Digital transformation is at the forefront of manufacturing considerations, but often excludes discrete event simulation and cost modelling capabilities, meaning digital twin capabilities are in their infancy. As cost and time are critical metrics for manufacturing companies it is vital the associated tools become a connected digital capability. The aim is to digitize cost modelling functionality and its associated data requirements in order to couple cost analysis with digital factory simulation. The vast amount of data existing in today’s industry alongside the standardization of manufacturing processes has paved the way for a ‘data first’ cost and discrete event simulation environment that is required to facilitate the automated model building capabilities required to seamlessly integrate the digital twin within existing manufacturing environments.

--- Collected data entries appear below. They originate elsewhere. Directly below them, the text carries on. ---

(** * Niramaya Health AI: the Gemini service layer

    A shallow embedding of [src/services/geminiService.ts] and of the
    behaviour its specification states about it: credential validation,
    the post-processing of the report text, and the conversion of raw
    16-bit PCM into a Web Audio buffer. *)

From Stdlib Require Import ZArith NArith QArith Lia.
From Stdlib Require Import Strings.String Strings.Ascii Strings.Byte.
From Equations Require Import Equations.
From stdpp Require Import base option list gmap.

Local Open Scope nat_scope.

(** The way a JavaScript computation ends: with a value, or with a thrown
    exception of type [E]. *)
Inductive Completion (E A : Type) : Type :=
  | Return (a : A)
  | Throw (e : E).
Arguments Return {E A} a.
Arguments Throw {E A} e.

(** ** JavaScript strings

    A JavaScript string is a sequence of UTF-16 code units.  The report
    text may be written in any script, so code units are kept as numbers
    rather than squeezed into 8-bit characters. *)
Module JsString.

Definition char16 : Type := N.
Definition jsstring : Type := list char16.

(** An ASCII literal of the source, as code units. *)
Fixpoint lit (s : string) : jsstring :=
  match s with
  | EmptyString => []
  | String a s' => N_of_ascii a :: lit s'
  end.

(** ECMAScript [WhiteSpace] and [LineTerminator] code points: what
    [String.prototype.trim] strips. *)
Definition isWhiteSpace (c : char16) : bool :=
  ((9 <=? c) && (c <=? 13)            (* TAB LF VT FF CR *)
   || (c =? 32) || (c =? 160)         (* SP, NBSP *)
   || (c =? 0x1680)
   || ((0x2000 <=? c) && (c <=? 0x200A))
   || (c =? 0x2028) || (c =? 0x2029)  (* LS, PS *)
   || (c =? 0x202F) || (c =? 0x205F) || (c =? 0x3000)
   || (c =? 0xFEFF))%N.

Fixpoint trimStart (s : jsstring) : jsstring :=
  match s with
  | c :: s' => if isWhiteSpace c then trimStart s' else s
  | [] => []
  end.

Definition trimEnd (s : jsstring) : jsstring := rev (trimStart (rev s)).
(** On the simulated kernel the loop of [poll.FD.Write] goes on until the
    file holds all that was left of [p], however few bytes one write(2)
    accepts. *)
Lemma sim_pfd_Write fuel fd p ino :
  forall nn (s : State) tr i,
    lookup Z.eqb fd (fds s) = Some (FdFile ino) ->
    lookup Z.eqb ino (inodes s) = Some i ->
    0 <= nn <= Z.of_nat (List.length p) ->
    (Z.to_nat (Z.of_nat (List.length p) - nn) < fuel)%nat ->
    exists evs,
      pfd_Write fuel fd p nn {| kernel := s; trace := tr |}
      = Returns (Z.of_nat (List.length p), None)
                {| kernel := set_inodes s
                               (update Z.eqb ino
                                       (appended i (skipn (Z.to_nat nn) p))
                                       (inodes s))
                               (next_ino s);
                   trace := tr ++ evs |}.
Proof.
  induction fuel as [| fuel IH]; intros nn s tr i Hfd Hino Hnn Hfuel; [lia |].
  simpl. unfold unix_Write, bind, call, ret, panic. simpl.
  set (max := if maxRW <? Z.of_nat (List.length p) - nn
              then nn + maxRW else Z.of_nat (List.length p)).
  assert (Hmax : nn <= max <= Z.of_nat (List.length p)
                 /\ (nn < Z.of_nat (List.length p) -> nn < max)).
  { subst max. unfold maxRW.
    destruct (2 ^ 30 <? Z.of_nat (List.length p) - nn) eqn:E;
      [apply Z.ltb_lt in E | apply Z.ltb_ge in E]; lia. }
  destruct Hmax as [Hmax Hmax'].
  set (rest := skipn (Z.to_nat nn) p).
  set (piece := firstn (Z.to_nat (max - nn)) rest).
  assert (Hrest : Z.of_nat (List.length rest) = Z.of_nat (List.length p) - nn).
  { subst rest. rewrite length_skipn. lia. }
  assert (Hpiece : Z.of_nat (List.length piece) = max - nn).
  { subst piece. rewrite length_firstn. lia. }
  unfold sys_write. rewrite Hfd, Hino.
  set (n := if (0 <? write_max s) && (write_max s <? Z.of_nat (List.length piece))
            then Z.to_nat (write_max s) else List.length piece).
  assert (Hn : (n <= List.length piece)%nat /\ (piece <> [] -> (1 <= n)%nat)).
  { subst n.
    destruct ((0 <? write_max s) && (write_max s <? Z.of_nat (List.length piece)))
      eqn:E.
    - apply andb_true_iff in E. destruct E as [E1 E2].
      apply Z.ltb_lt in E1. apply Z.ltb_lt in E2. split; [lia |]. intros _. lia.
    - split; [lia |]. intros Hne. destruct piece; [congruence | simpl; lia]. }
  destruct Hn as [Hn Hn'].
  assert (Hfirst : firstn n piece = firstn n rest).
  { subst piece. rewrite firstn_firstn. f_equal. lia. }
  simpl.
  replace (max - nn <? Z.of_nat n) with false by (symmetry; apply Z.ltb_ge; lia).
  rewrite andb_false_r.
  destruct (0 <? Z.of_nat n) eqn:Hpos.
  - apply Z.ltb_lt in Hpos.
    destruct (nn + Z.of_nat n =? Z.of_nat (List.length p)) eqn:Hdone.
    + apply Z.eqb_eq in Hdone.
      replace (firstn n piece) with rest
        by (rewrite Hfirst; symmetry; apply firstn_all2; lia).
      eexists. rewrite Hdone. reflexivity.
    + apply Z.eqb_neq in Hdone. unfold errnoErr. simpl.
      replace (Z.of_nat n =? 0) with false by (symmetry; apply Z.eqb_neq; lia).
      edestruct (IH (nn + Z.of_nat n)
                    (set_inodes s (update Z.eqb ino
                                     (appended i (firstn n piece)) (inodes s))
                                (next_ino s))
                    (tr ++ [(SysWrite fd piece, ok (Z.of_nat n))])%list)
        as [evs E].
      * exact Hfd.
      * simpl. unfold update. apply (lookup_cons_same Z.eqb Z.eqb_eq).
      * lia.
      * lia.
      * fold (appended i (firstn n piece)). rewrite E. clear E.
        unfold set_inodes. simpl. rewrite update_update.
        assert (Happ : appended (appended i (firstn n piece))
                                (skipn (Z.to_nat (nn + Z.of_nat n)) p)
                       = appended i rest).
        { unfold appended. simpl. f_equal.
          rewrite <- app_assoc. f_equal. rewrite Hfirst.
          replace (Z.to_nat (nn + Z.of_nat n)) with (n + Z.to_nat nn)%nat by lia.
          rewrite <- skipn_skipn. apply firstn_skipn. }
        rewrite Happ. eexists. rewrite <- app_assoc. reflexivity.
  - apply Z.ltb_ge in Hpos. assert (Hz : n = 0%nat) by lia.
    assert (Hnil : piece = []).
    { destruct piece; [reflexivity |]. exfalso.
      assert (1 <= n)%nat by (apply Hn'; discriminate). lia. }
    assert (Hend : nn = Z.of_nat (List.length p)).
    { rewrite Hnil in Hpiece. simpl in Hpiece. lia. }
    assert (Hrnil : rest = []) by (apply length_zero_iff_nil; lia).
    rewrite <- Hend, Z.eqb_refl, Hfirst, Hrnil, firstn_nil.
    eexists. reflexivity.
Qed.

Lemma sim_File_Write fd nm b ino (s : State) tr i :
  lookup Z.eqb fd (fds s) = Some (FdFile ino) ->
  lookup Z.eqb ino (inodes s) = Some i ->
  exists evs,
    File_Write (Some {| Sysfd := fd; name := nm |}) b {| kernel := s; trace := tr |}
    = Returns (Z.of_nat (List.length b), None)
              {| kernel := set_inodes s
                             (update Z.eqb ino (appended i b) (inodes s))
                             (next_ino s);
                 trace := tr ++ evs |}.
Proof.
  intros Hfd Hino. unfold File_Write, bind. simpl Sysfd.
  destruct (sim_pfd_Write (S (List.length b)) fd b ino 0 s tr i Hfd Hino)
    as [evs E]; [lia | lia |].
  rewrite E. simpl skipn.
  replace (Z.of_nat (List.length b) <? 0) with false
    by (symmetry; apply Z.ltb_ge; lia).
  rewrite Z.eqb_refl. simpl. eexists. reflexivity.
Qed.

An ISA-95 based architecture is introduced where phases within a cost modelling and simulation workflow are treated as a series of interconnected modules: process mapping (including production layout definition); data collection and retrieval (resource costs, equipment costs, labour costs, learning rates, process/activity times etc.); network and critical path analysis; cost evaluation; cost optimisation (bottleneck identification, production configuration); simulation model build; cost reporting (dashboard visualisation, KPIs, trade-offs). Different phases are linked to one another to enable automated cost and capacity analysis. Leveraging data in this manner enables the updating of standard operating procedures and learning rates in order to better understand manufacturing cost implications, such as actual cost versus forecasted, and to incorporate cost implications into scheduling and planning decisions.

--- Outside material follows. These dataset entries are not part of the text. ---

(** Python's [==] on two scalars, which is also pandas' element-wise
    [==] between two columns: a missing value equals nothing, not even
    another missing value. *)
Definition py_eq (a b : cell) : bool :=
  match a, b with
  | Null, _ | _, Null => false
  | Str s, Str t => String.eqb s t
  | Date t, Date u => Z.eqb t u
  | _, _ =>
      match num_of a, num_of b with
      | Some x, Some y => Qeq_bool x y
      | _, _ => false
      end
  end.

(** Equality of key values as the hash tables behind [drop_duplicates]
    and [merge] see it: like [==], except that all missing values fall
    in one group. *)
Definition key_eqb (a b : cell) : bool :=
  match a, b with
  | Null, Null => true
  | _, _ => py_eq a b
  end.

(** ** Python string methods *)

Module PyStr.

Local Open Scope nat_scope.

Definition of_rev (l : list ascii) : string :=
  string_of_list_ascii (rev l).

(** [s.split(sep)] for a non-empty [sep]: cut at each occurrence of
    [sep], scanning from the left; [skip] counts the characters of a
    matched separator still to be passed over. *)
Fixpoint split_aux (sep s : string) (skip : nat) (acc : list ascii)
  : list string :=
  match s with
  | EmptyString => [of_rev acc]
  | String c s' =>
      match skip with
      | S k => split_aux sep s' k acc
      | O =>
          if String.prefix sep s
          then of_rev acc :: split_aux sep s' (String.length sep - 1) []
          else split_aux sep s' 0 (c :: acc)
      end
  end.

Definition split (sep s : string) : list string := split_aux sep s 0 [].

(** [str.isspace] on the code points below 256. *)
Definition isspace (c : ascii) : bool :=
  let n := nat_of_ascii c in
  ((9 <=? n) && (n <=? 13)) || ((28 <=? n) && (n <=? 32))
  || (n =? 133) || (n =? 160).

Fixpoint lstrip_by (p : ascii -> bool) (s : string) : string :=
  match s with
  | EmptyString => EmptyString
  | String c s' => if p c then lstrip_by p s' else s
  end.

Fixpoint rstrip_by (p : ascii -> bool) (s : string) : string :=
  match s with
  | EmptyString => EmptyString
  | String c s' =>
      match rstrip_by p s' with
      | EmptyString => if p c then EmptyString else String c EmptyString
      | t => String c t
      end
  end.

Definition strip_by (p : ascii -> bool) (s : string) : string :=
  rstrip_by p (lstrip_by p s).

(** [s.strip()] and [s.strip('.')]. *)
Definition strip : string -> string := strip_by isspace.
Definition strip_dot : string -> string := strip_by (Ascii.eqb ".").

(** [str.lower] on the code points below 256: the ASCII capitals and
    the Latin-1 capitals 0xC0-0xDE except the multiplication sign. *)
Definition lower_char (c : ascii) : ascii :=
  let n := nat_of_ascii c in
  if ((65 <=? n) && (n <=? 90))
     || ((192 <=? n) && (n <=? 222) && negb (n =? 215))
  then ascii_of_nat (n + 32) else c.

Fixpoint lower (s : string) : string :=
  match s with
  | EmptyString => EmptyString
  | String c s' => String (lower_char c) (lower s')
  end.

(** The slice [s[0:n]]. *)
Definition take (n : nat) (s : string) : string := String.substring 0 n s.

(** [s.replace(',', '')]. *)
Fixpoint remove_commas (s : string) : string :=
  match s with
  | EmptyString => EmptyString
  | String c s' =>
      if Ascii.eqb c "," then remove_commas s' else String c (remove_commas s')
  end.

(** [str(z)] for an integer. *)
Definition of_Z (z : Z) : string := NilZero.string_of_int (Z.to_int z).

End PyStr.

(** ** Library parsers and printers *)

Class Pandas : Type := {
  (** conversion of a text element by [astype(int)]; [None]: ValueError *)
  int_of_str : string -> option Z;
  (** conversion of a text element by [astype(float)]; [None]:
      ValueError, [Some None]: the text denotes NaN *)
  float_of_str : string -> option (option Q);
  (** [pd.to_numeric] on a text element; [None]: the text is not a finite
      number (a missing value under [errors="coerce"]) *)
  numeric_of_str : string -> option Q;
  (** [pd.to_datetime] on a text element, in nanoseconds since the
      epoch; [None]: the parser raises, [Some None]: NaT *)
  datetime_of_str : string -> option (option Z);
  (** [astype(str)] on a float and on a timestamp *)
  str_of_float : Q -> string;
  str_of_datetime : Z -> string
}.

(** ** DataFrames *)

(** A column label is a position (the header-less SL table) or a name. *)
Inductive label : Type :=
| Pos (n : nat)
| Name (s : string).

Coercion Name : string >-> label.

Definition label_eqb (a b : label) : bool :=
  match a, b with
  | Pos n, Pos m => Nat.eqb n m
  | Name s, Name t => String.eqb s t
  | _, _ => false
  end.

(** A row: the value of each column.  A frame: its rows with their
    index labels. *)
Definition row : Type := label -> cell.

Definition frame : Type := list (nat * row).

Definition empty_row : row := fun _ => Null.

(** [r[l] = v] *)
Definition upd (l : label) (v : cell) (r : row) : row :=
  fun k => if label_eqb k l then v else r k.

(** A row given by its non-missing columns. *)
Definition row_of (kvs : list (label * cell)) : row :=
  fold_right (fun kv r => upd (fst kv) (snd kv) r) empty_row kvs.

(** The index [read_table] and [read_csv] give to a freshly loaded
    table: 0, 1, 2, ... *)
Definition range_index (rows : list row) : frame :=
  combine (seq 0 (List.length rows)) rows.

Fixpoint mapM {A B : Type} (f : A -> option B) (l : list A)
  : option (list B) :=
  match l with
  | [] => Some []
  | x :: l' =>
      match f x with
      | None => None
      | Some y =>
          match mapM f l' with
          | None => None
          | Some ys => Some (y :: ys)
          end
      end
  end.

(** [df[l] = f(row)] for every row, where [f] cannot raise. *)
Definition assign (l : label) (f : row -> cell) (df : frame) : frame :=
  map (fun ir => (fst ir, upd l (f (snd ir)) (snd ir))) df.

(** [df[l] = f(row)] for every row, where [f] can raise. *)
Definition assign_e (l : label) (f : row -> option cell) (df : frame)
  : option frame :=
  mapM (fun ir =>
          match f (snd ir) with
          | Some v => Some (fst ir, upd l v (snd ir))
          | None => None
          end) df.

(** [df[mask]] *)
Definition select (p : row -> bool) (df : frame) : frame :=
  filter (fun ir => p (snd ir)) df.

(** [df.rename(columns=mapping)]: the column [new] holds what [old]
    held, and [old] is gone. *)
Definition rename (mapping : list (string * string)) (r : row) : row :=
  fun l =>
    match l with
    | Pos _ => r l
    | Name s =>
        match find (fun p => String.eqb (snd p) s) mapping with
        | Some p => r (Name (fst p))
        | None =>
            if existsb (fun p => String.eqb (fst p) s) mapping
            then Null else r l
        end
    end.

(** ** Element-wise pandas operations *)

(** [col.map(f)] and [col.apply(f)] for a [f] that uses string methods
    of its argument: an element that is not text has none of them, and
    the call raises. *)
Definition apply_text (f : string -> option string) (c : cell)
  : option cell :=
  match c with
  | Str s =>
      match f s with
      | Some t => Some (Str t)
      | None => None
      end
  | _ => None
  end.

(** Truncation of a rational toward zero, the float-to-int cast. *)
Definition Qtrunc (q : Q) : Z := Z.quot (Qnum q) (Zpos (Qden q)).

Section Elementwise.

Context `{Pandas}.

(** [pd.to_numeric(col, errors="coerce")] *)
Definition to_numeric_coerce (c : cell) : cell :=
  match c with
  | Str s =>
      match numeric_of_str s with
      | Some q => Flt q
      | None => Null
      end
  | Date t => Int t
  | _ => c
  end.

(** [pd.to_datetime(col, infer_datetime_format=True)]; numbers are
    nanoseconds since the epoch. *)
Definition to_datetime (c : cell) : option cell :=
  match c with
  | Null => Some Null
  | Str s =>
      match datetime_of_str s with
      | Some (Some t) => Some (Date t)
      | Some None => Some Null
      | None => None
      end
  | Int z => Some (Date z)
  | Flt q => Some (Date (Qtrunc q))
  | Bool _ => None
  | Date t => Some (Date t)
  end.

(** [col / d] for an integer [d]: true division; text raises. *)
Definition truediv (c : cell) (d : Z) : option cell :=
  match c with
  | Null => Some Null
  | Str _ | Date _ => None
  | _ =>
      match num_of c with
      | Some q => Some (Flt (Qdiv q (inject_Z d)))
      | None => None
      end
  end.

(** [col.astype(int)]: a missing value cannot be cast. *)
Definition astype_int (c : cell) : option Z :=
  match c with
  | Null => None
  | Str s => int_of_str s
  | Int z => Some z
  | Flt q => Some (Qtrunc q)
  | Bool b => Some (if b then 1 else 0)%Z
  | Date t => Some t
  end.

(** [col.astype(str)] *)
Definition astype_str (c : cell) : string :=
  match c with
  | Null => "nan"
  | Str s => s
  | Int z => PyStr.of_Z z
  | Flt q => str_of_float q
  | Bool b => if b then "True" else "False"
  | Date t => str_of_datetime t
  end.

(** [a + b] between columns, or between a column and a scalar: text
    concatenates, numbers add, a missing operand gives a missing
    result, anything else raises TypeError. *)
Definition py_add (a b : cell) : option cell :=
  match a, b with
  | Null, _ | _, Null => Some Null
  | Str s, Str t => Some (Str (String.append s t))
  | Int x, Int y => Some (Int (x + y))
  | _, _ =>
      match num_of a, num_of b with
      | Some x, Some y => Some (Flt (Qplus x y))
      | _, _ => None
      end
  end.

(** *** The helpers of the script *)

(** [convert_to_str(val)]: [val.astype(int).astype(str)] *)
Definition convert_to_str (c : cell) : option cell :=
  match astype_int c with
  | Some z => Some (Str (PyStr.of_Z z))
  | None => None
  end.

(** [combine_cols(df, cols)], for one row.  With an empty [cols] the
    source reads [cols[0]] and raises. *)
Fixpoint combine_cols (r : row) (cols : list string) : option cell :=
  match cols with
  | [] => None
  | c :: rest =>
      match rest with
      | [] => Some (r c)
      | _ :: _ =>
          match py_add (r c) (Str "_") with
          | None => None
          | Some a =>
              match combine_cols r rest with
              | None => None
              | Some b => py_add a b
              end
          end
      end
  end.

(** [cmic_cont_or_co(val)] *)
Definition cmic_cont_or_co (val : cell) : string :=
  if py_eq val (Int 0) then "Contract" else "CO".

(** [sl_cont_or_co(val1, val2)] *)
Definition sl_cont_or_co (val1 val2 : cell) : string :=
  if py_eq val1 val2 then "Contract" else "CO".

(** [gather_co_rel_data(cont_type, cont_val, co_val)] *)
Definition gather_co_rel_data (cont_type cont_val co_val : cell) : cell :=
  if py_eq cont_type (Str "CO") then co_val else cont_val.

End Elementwise.

Notation "x <- e ;; k" :=
  (match e with Some x => k | None => None end)
  (at level 61, e at next level, right associativity).

(** ** Clean up CMIC *)

Section CleanCmic.

Context `{Pandas}.

(** The [columns=] argument of [df.rename] in [clean_cmic]. *)
Definition cmic_columns : list (string * string) :=
  [ ("VLS_JOBVEN1_CODE", "job_no"); ("VLS_JOBVEN1_NAME", "job_name");
    ("VLS_CONT_CODE", "subcontract_no");
    ("VLS_JOBVEN2_CODE", "vendor_no"); ("VLS_JOBVEN2_NAME", "vendor_name");
    ("VLS_SCH_TASK_CODE", "item_no"); ("VLS_SCH_TASK_NAME", "item_name");
    ("VLS_SCH_CAT_CODE", "category");
    ("VLS_SCH_PHS_CODE", "phase_no"); ("VLS_SCH_JOB_CODE", "job_cost_no");
    ("VLS_CHG_CODE", "co_code"); ("VLS_MST_DATE", "co_date");
    ("VLS_SCH_UNIT", "qty"); ("VLS_SCH_WM_CODE", "qty_type");
    ("VLS_SCH_AMT", "dollar_amount");
    ("VLS_CONT_AMT", "cont_total"); ("CS_JV2_CONT_AMT", "vendor_total") ].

Two different case studies are presented to highlight different applications of the proposed architecture. The first shows it can be used within a feasibility study to benchmark novel robotic joining techniques against traditional riveting of stiffened aero structures.
In the second case study discrete event digital factory simulations are used to supply important production metrics (process times, wait times, resource utilisation) to the cost model to provide ‘real-time’ cost modelling. This enables both time and cost to be used for more informed decision making within an ever demanding manufacturing landscape. In addition, this approach will add value to simulation processes by enabling simulation engineers to focus on value adding activities instead of time consuming model builds, data gathering and model iterations.